This is the debut album by Fundementia, a quintet of lesser-known but eminently talented New York jazzmen led by saxophonist Andy Parsons and drummer Gene Lewin. Parsons studied with Bob Mintzer, Bobby Watson and Jerry Bergonzi and has performed with David Sanborn, Dave Liebman, Claudio Roditi, the Glenn Miller Orchestra and others. His saxophone technique is rooted in developments from hard bop through contemporary jazz, and he is one of the most impressive EWI (Electronic Wind Instrument) players I’ve heard since Michael Brecker. Lewin is a former student of Bob Moses and George Russell, and his style reflects all the eclecticism and variety associated with those jazz legends. Pianist Mike Holober, leader of the Gotham Jazz Orchestra, is an award-winning composer and sideman with Nick Brignola. Bassist John Hebert has a long resume including work with Greg Osby, Uri Caine, John Abercrombie, Brian Blade, Matt Wilson and Tom Rainey. Guitarist Pete McCann’s background is more unorthodox, having worked with Bobby Previte, Ed Ware and Tom Varner in addition to Maria Schneider’s orchestra, Kenny Wheeler, John Patitucci and many others. (McCann’s own album,You Remind Me Of Someone
, is reviewed in the Fusion section this month; it also features John Hebert on bass.) Though their experiences run the full gamut of modern jazz, here the players concentrate on a comfortable brand of music that avoids both avant-garde pretentiousness and smooth-jazz barrenness.

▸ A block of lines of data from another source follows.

(** ** Prices, values and health *)

Definition get_oracle_price (feed_id : Symbol) (_price_scale : Z) : C Z :=
  o ← get_price_cache feed_id;
  match o with
  | Some price => mret price
  | None =>
      oracle_addr ← get_oracle;
      result ← (λ e w, match oracle_get_price e oracle_addr feed_id with
                       | Some r => Ok (r, w) | None => Panic "oracle trap" end);
      panic_if (result <=? 0) "Oracle price unavailable";;
      mret result
  end.

(** The value of [amt] tokens of one collateral type. *)
Definition value_of_type (cfg : CollateralTypeConfig) (amt : Z) : C Z :=
  price ← get_oracle_price (ct_oracle_feed cfg) (ct_price_scale cfg);
  p ← plain_mul I128 amt price;
  plain_div I128 p (ct_price_scale cfg).

(** The amounts a valuation uses: those stored, or one of them replaced. *)
Definition stored_amount (user tok : Address) : C Z :=
  uc ← get_user_collateral user tok;
  mret (uc_amount uc).
Definition override_amount (user override_token : Address) (override_amt : Z) (tok : Address) : C Z :=
  if bool_decide (tok = override_token) then mret override_amt else stored_amount user tok.

(** One round of the valuation loops. *)
Definition value_step (amount : Address → C Z) (total : Z) (tok : Address) : C Z :=
  amt ← amount tok;
  if amt >? 0 then
    o ← get_collateral_config tok;
    match o with
    | Some cfg => value ← value_of_type cfg amt; plain_add I128 total value
    | None => mret total
    end
  else mret total.

Definition total_collateral_value (user : Address) : C Z :=
  tokens ← get_collateral_tokens;
  foldM (value_step (stored_amount user)) 0 tokens.

Definition total_collateral_value_override (user override_token : Address) (override_amt : Z) : C Z :=
  tokens ← get_collateral_tokens;
  foldM (value_step (override_amount user override_token override_amt)) 0 tokens.

Definition threshold_step (amount : Address → C Z) (acc : Z * Z) (tok : Address) : C (Z * Z) :=
  amt ← amount tok;
  if amt >? 0 then
    o ← get_collateral_config tok;
    match o with
    | Some cfg =>
        value ← value_of_type cfg amt;
        total_value ← plain_add I128 (snd acc) value;
        p ← plain_mul I128 value (ct_liq_threshold_bps cfg);
        weighted_sum ← plain_add I128 (fst acc) p;
        mret (weighted_sum, total_value)
    | None => mret acc
    end
  else mret acc.

Definition threshold_of_sums (acc : Z * Z) : C Z :=
  if snd acc <=? 0 then mret 0
  else
    q ← plain_div I128 (fst acc) (snd acc);
    mret (as_u32 (Z.min q (2 ^ 32 - 1))).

These players work together with the oneness of a band that’s been together for decades, and the compositions (all by Parsons) are an engaging mix. Parsons’ EWI conjures warm synthesized sounds on the title track, carefully avoiding Brecker’s prior wind-synth paths which might make it come off as stale. Shortly he switches to tenor, his main horn for most of the album. There is a typical contemporary-jazz flair and polish to the tunes, although they don’t suffer from the sterile production that curses the “smooth jazz” industry. I was surprised at the number of devious turns in the music here. Track #2 begins with a McCann guitar vamp that sounds drawn from African highlife patterns, but once the rest of the band enters that African vibe is lost. Similarly, the bass pattern that kicks off #4 echoes Lester Leaps In, but the tenor/guitar melody sounds more like a present-day Pharoah Sanders tune. This isn’t a complaint, mind you, just observing some unexpected turnabouts. The initial chilled-out theme of #5 would be at home on a number of ECM Records releases, though Holober’s Fender Rhodes and McCann’s edgy guitar solo warm things up. Parsons is the predominant voice throughout, and Lewin offers up the ideal kind of rhythmic support, dead-on-target for each musical style and twist.
The last three selections were recorded live at the Irish Arts Center in New York City. McCann and Hebert are replaced here by guitarist Chris Tarrow and bassist Doug Weiss. Parson blows warm soprano on #6 over Weiss’ and Lewin’s gently booting rhythms. Track #7 is a tenor ballad in the firm tradition of all tenor ballads, beginning with an unaccompanied intro that dissects the melody and burbles through some quick scalar runs. The closing track is almost 13 minutes long; its theme transmutes oh-so-subtly from temperate modern jazz to minor clashes to Latin hip-shaking and back again.
Fundementia’s sound is smoother than some presently popular types of fusion, but certainly more adventurous and inviting than much music that clutters the contemporary jazz market. These cats aren’t just in it for the cash and attention, and the live tracks here show they don’t need studio wizards to clean up after them and make the album sound presentable. Their act is all together and highly entertaining. (http://sonsofsound.com/artists/fundementia.html)
Personnel: Andy Parsons, saxophones, EWI; Gene Lewin, drums; Mike Holober, piano. Tracks 1-5: Pete McCann, guitars; John Hebert, bass. Tracks 6-8: Chris Tarrow, guitar; Doug Weiss, bass.